══ Records

(* ===== verification/Rest.v ===== *)
(** * The REST API

    [crates/syncthing-api/src/config.rs] (the configuration stores),
    [rest/mod.rs] (authentication, parsing of IDs and addresses), [rest/folder.rs],
    [rest/device.rs], [rest/config.rs] and [rest/system_ops.rs] (the handlers that
    change the configuration or call the sync model) and
    [cmd/syncthing/src/api_server.rs] (binding the listener).  Handlers are
    stateful computations over a configuration store, which is an interface, and
    a log of the calls they make into the sync model and the connection manager;
    the answers of those are given by the environment.  Error bodies are
    reduced to their status codes. *)

From S2P Require Import Prelude Core DeviceIds Connection Bep Wire BlockCache Net Relay Config Metadata.

(** ** Configuration stores *)

Class ConfigStore (C : Type) := {
  cs_load : SE C SyncthingError Config;
  cs_save : Config -> SE C SyncthingError unit;
}.

(** [cs_view] is the configuration the process works with, once loaded. *)
Class ConfigStoreLaws (C : Type) `{ConfigStore C} := {
  cs_view : C -> option Config;
  cs_load_Ok : forall c cfg c', cs_load c = (Ok cfg, c') -> cs_view c' = Some cfg /\ (forall x, cs_view c = Some x -> cfg = x);
  cs_load_cached : forall c x, cs_view c = Some x -> cs_load c = (Ok x, c);
  cs_load_Err : forall c e c', cs_load c = (Err e, c') -> cs_view c' = cs_view c;
  cs_save_Ok : forall c cfg c', cs_save cfg c = (Ok tt, c') -> cs_view c' = Some cfg;
  cs_save_Err : forall c cfg e c', cs_save cfg c = (Err e, c') -> cs_view c' = cs_view c;
}.

(** *** In memory *)

Record MemoryConfigStore := mkMemoryConfigStore { mc_config : Config; mc_changes : Z }.

Definition memory_default_config : Config :=
  mkConfig 1 DEFAULT_LISTEN_ADDR DEFAULT_DEVICE_NAME [] [] None (mkGuiConfig true DEFAULT_GUI_ADDR [] [])
    (mkOptions [ $"default" ] true true true [ $"tcp" ]).

Definition memory_new : MemoryConfigStore := mkMemoryConfigStore memory_default_config 0.

Definition memory_with_config (c : Config) : MemoryConfigStore := mkMemoryConfigStore c 0.

Definition memory_load : SE MemoryConfigStore SyncthingError Config := se_read (fun s => Ok (mc_config s)).

(** The change signal is sent and its result ignored. *)
Definition memory_save (c : Config) : SE MemoryConfigStore SyncthingError unit :=
  se_modify (fun s => mkMemoryConfigStore c (mc_changes s + 1)).

#[global] Instance memory_config_store : ConfigStore MemoryConfigStore := {|
  cs_load := memory_load; cs_save := memory_save
|}.

#[global, refine] Instance memory_config_laws : ConfigStoreLaws MemoryConfigStore := {
  cs_view := fun s => Some (mc_config s)
}.
Proof.
  - intros s cfg s' [= <- <-]. split; [done|]. by intros x [= ->].
  - by intros s x [= <-].
  - done.
  - by intros s cfg s' [= <-].
  - done.
Defined.

(** *** In a JSON file with a cache *)

(** How one access of the file ends; a failed write leaves [remains] in it. *)
Inductive FileFault := FaultNone | FaultDir | FaultRead | FaultWrite (remains : option str).

Record JsonConfigStore := mkJsonConfigStore {
  jc_cache : option Config;
  jc_file : option str;
  jc_faults : list FileFault;
}.

(** serde_json for the configuration. *)
Class ConfigJson := {
  config_to_json : Config -> result unit str;
  config_of_json : str -> result unit Config;
}.

Class ConfigJsonLaws `{ConfigJson} := {
  config_json_roundtrip : forall c s, config_to_json c = Ok s -> config_of_json s = Ok c;
}.

Section Json.
Context `{ConfigJson}.

Definition next_fault (s : JsonConfigStore) : FileFault * JsonConfigStore :=
  match jc_faults s with
  | [] => (FaultNone, s)
  | f :: rest => (f, mkJsonConfigStore (jc_cache s) (jc_file s) rest)
  end.

Definition json_save (c : Config) : SE JsonConfigStore SyncthingError unit := fun s =>
  let '(fault, s) := next_fault s in
  match fault with
  | FaultDir => (Err EIo, s)
  | _ =>
      match config_to_json c with
      | Err _ => (Err EConfig, s)
      | Ok content =>
          match fault with
          | FaultWrite remains => (Err EIo, mkJsonConfigStore (jc_cache s) remains (jc_faults s))
          | _ => (Ok tt, mkJsonConfigStore (Some c) (Some content) (jc_faults s))
          end
      end
  end.

Definition json_load : SE JsonConfigStore SyncthingError Config := fun s =>
  match jc_cache s with
  | Some c => (Ok c, s)
  | None =>
      match jc_file s with
      | None => (do! json_save config_new in se_ret config_new) s
      | Some content =>
          let '(fault, s) := next_fault s in
          match fault with
          | FaultRead => (Err EIo, s)
          | _ =>
              match config_of_json content with
              | Err _ => (Err EConfig, s)
              | Ok c => (Ok c, mkJsonConfigStore (Some c) (jc_file s) (jc_faults s))
              end
          end
      end
  end.

(** [JsonConfigStream::next] after a notification, with the modification time
    of the file; the stream remembers the last one it loaded. *)
Definition json_reload (modified : Z) (last_modified : option Z)
  : SE JsonConfigStore SyncthingError (option Z) := fun s =>
  match jc_file s with
  | None => (Ok last_modified, s)
  | Some content =>
      if decide (last_modified = Some modified) then (Ok last_modified, s)
      else
        let '(fault, s) := next_fault s in
        match fault with
        | FaultRead => (Err EIo, s)
        | _ =>
            match config_of_json content with
            | Err _ => (Err EConfig, s)
            | Ok c => (Ok (Some modified), mkJsonConfigStore (Some c) (jc_file s) (jc_faults s))
            end
        end
  end.

#[global] Instance json_config_store : ConfigStore JsonConfigStore := {|
  cs_load := json_load; cs_save := json_save
|}.

#[global, refine] Instance json_config_laws : ConfigStoreLaws JsonConfigStore := { cs_view := jc_cache }.
Proof.
  - intros [cache file faults] cfg c'. cbn. unfold json_load. cbn. destruct cache as [x|].
    + intros [= <- <-]. cbn. naive_solver.
    + intros E. split; [|done]. destruct file as [content|].
      * unfold next_fault in E. cbn in E. destruct faults as [|[] rest]; crush_match.
      * apply se_bind_Ok in E as ([] & s1 & E & [= <- <-]). unfold json_save, next_fault in E. crush_match.
  - intros [cache file faults] x [= ->]. done.
  - intros [cache file faults] e c' E. cbn in E. unfold json_load in E. cbn in *. destruct cache as [x|]; [done|].
    destruct file as [content|].
    + unfold next_fault in E. cbn in E. destruct faults as [|[] rest]; crush_match.
    + unfold se_bind, json_save, next_fault in E. crush_match.
  - intros c cfg c' E. cbn in E. unfold json_save, next_fault in E. crush_match.
  - intros c cfg e c' E. cbn in E. unfold json_save, next_fault in E. crush_match.
Defined.
End Json.

(** ** Authentication *)

Inductive Method := GET | HEAD | OPTIONS | POST | PUT | DELETE | OtherMethod.

#[global] Instance Method_eq_dec : EqDecision Method.
Proof. solve_decision. Defined.

Record ApiRequest := mkApiRequest {
  rq_path : str;
  rq_method : Method;
  rq_peer : option IpAddr;
  rq_key_header : option str;
  rq_query : option str;
}.

Definition eq_ignore_ascii_case (a b : str) : bool :=
  bool_decide ((to_ascii_uppercase <$> codes a) = (to_ascii_uppercase <$> codes b)).

(** [q.split('&').find_map(..)] *)
Fixpoint find_query_key (pairs : list str) : option str :=
  match pairs with
  | [] => None
  | kv :: rest =>
      match split_once ($"=") kv with
      | Some (k, v) => if eq_ignore_ascii_case k ($"X-API-Key") then Some v else find_query_key rest
      | None => find_query_key rest
      end
  end.

Definition provided_key (req : ApiRequest) : option str :=
  match rq_key_header req with
  | Some v => Some v
  | None => let+ q := rq_query req in find_query_key (split_on "&"%char q)
  end.

Inductive Verdict := Pass | Forbidden | Unauthorized.

Definition key_is (configured : option str) (provided : option str) : bool :=
  match configured with
  | Some k => bool_decide (k <> []) && bool_decide (provided = Some k)
  | None => false
  end.

(** [is_none_or(str::is_empty)] *)
Definition no_key (configured : option str) : bool :=
  match configured with Some k => bool_decide (k = []) | None => true end.

Definition api_key_middleware (api_key ro_api_key : option str) (req : ApiRequest) : Verdict :=
  if bool_decide (rq_path req = $"/rest/health") || bool_decide (rq_path req = $"/metrics") then Pass
  else if match rq_peer req with Some ip => is_loopback ip | None => false end then Pass
  else if key_is api_key (provided_key req) then Pass
  else if key_is ro_api_key (provided_key req) then
    (if bool_decide (rq_method req = GET) || bool_decide (rq_method req = HEAD) || bool_decide (rq_method req = OPTIONS)
     then Pass else Forbidden)
  else if no_key api_key && no_key ro_api_key then Pass
  else Unauthorized.

(** [api_server.rs]: the address the listener is bound to, [None] on failure. *)
Definition fallback_addr : SocketAddr := mkSocketAddr (V4 [0; 0; 0; 0]) 0.

Definition api_bind (addr : SocketAddr) (bind : SocketAddr -> bool) : option SocketAddr :=
  if bind addr then Some addr
  else if negb (sa_port addr =? 0) then (if bind fallback_addr then Some fallback_addr else None)
  else None.

(** The keys the server starts with. *)
Definition server_keys (config : Config) : option str * option str :=
  (Some (gui_api_key (cfg_gui config)),
   if decide (gui_ro_api_key (cfg_gui config) = []) then None else Some (gui_ro_api_key (cfg_gui config))).

(** [start_api_server] up to the listener: disabled, or bound with its keys. *)
Definition start_api_server (config : Config) (bind : SocketAddr -> bool)
  : result SyncthingError (option (SocketAddr * (option str * option str))) :=
  if negb (gui_enabled (cfg_gui config)) then Ok None
  else
    let? addr := ok_or (parse_socket_addr (gui_address (cfg_gui config))) EConfig in
    let? bound := ok_or (api_bind addr bind) ENetwork in
    Ok (Some (bound, server_keys config)).

(** ** Requests and answers *)

Record VersioningRequest := mkVersioningRequest { vr_type : str; vr_params : gmap str str }.

Record CreateFolderRequest := mkCreateFolderRequest {
  cf_id : str; cf_label : option str; cf_path : str; cf_devices : list str;
  cf_rescan : option Z; cf_versioning : option VersioningRequest;
}.

Record UpdateFolderRequest := mkUpdateFolderRequest {
  uf_id : option str; uf_label : option str; uf_path : option str; uf_rescan : option Z;
}.

Record AddDeviceRequest := mkAddDeviceRequest {
  ad_id : str; ad_name : option str; ad_addresses : option (list str); ad_introducer : option bool;
}.

Record UpdateDeviceRequest := mkUpdateDeviceRequest {
  ud_id : str; ud_name : str; ud_addresses : list str; ud_introducer : bool;
}.

Record UpdateConfigRequest := mkUpdateConfigRequest {
  uc_version : Z; uc_folders : list UpdateFolderRequest; uc_devices : list UpdateDeviceRequest;
}.

Record FolderResponse := mkFolderResponse {
  fr_id : str; fr_label : str; fr_path : str; fr_devices : list str; fr_rescan : Z;
}.

Record DeviceResponse := mkDeviceResponse {
  dr_id : option chars; dr_name : str; dr_addresses : list str; dr_introducer : bool;
}.

Record ConfigResponse := mkConfigResponse {
  cr_version : Z; cr_folders : list FolderResponse; cr_devices : list DeviceResponse;
}.

(** What the handlers ask of the sync model, the connection manager and the
    process. *)
Inductive ModelCall :=
| StopFolder (id : str) | StartFolder (id : str) | ScanFolder (id : str) | ScanFolderSub (id sub : str)
| OverrideFolder (id : str) | RevertFolder (id : str)
| ConnectTo (id : DeviceId) (addrs : list SocketAddr) | Disconnect (id : DeviceId)
| SignalShutdown | ExitProcess (code : Z).

(** Status codes, or a panic of the handler. *)
Inductive ApiFailure := Status (code : Z) | Panicked.

Record ApiEnv := mkApiEnv {
  ae_model : option (ModelCall -> result SyncthingError unit);
  ae_manager : option (DeviceId -> bool);
  ae_disconnect : DeviceId -> bool;
  ae_shutdown_tx : bool;
}.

════

Take the lines above from the one containing "(** The keys the server starts with. *)" down to the one containing "Definition start_api_server (config", and transcribe them exactly, both ends included.

(** The keys the server starts with. *)
Definition server_keys (config : Config) : option str * option str :=
  (Some (gui_api_key (cfg_gui config)),
   if decide (gui_ro_api_key (cfg_gui config) = []) then None else Some (gui_ro_api_key (cfg_gui config))).

(** [start_api_server] up to the listener: disabled, or bound with its keys. *)
Definition start_api_server (config : Config) (bind : SocketAddr -> bool)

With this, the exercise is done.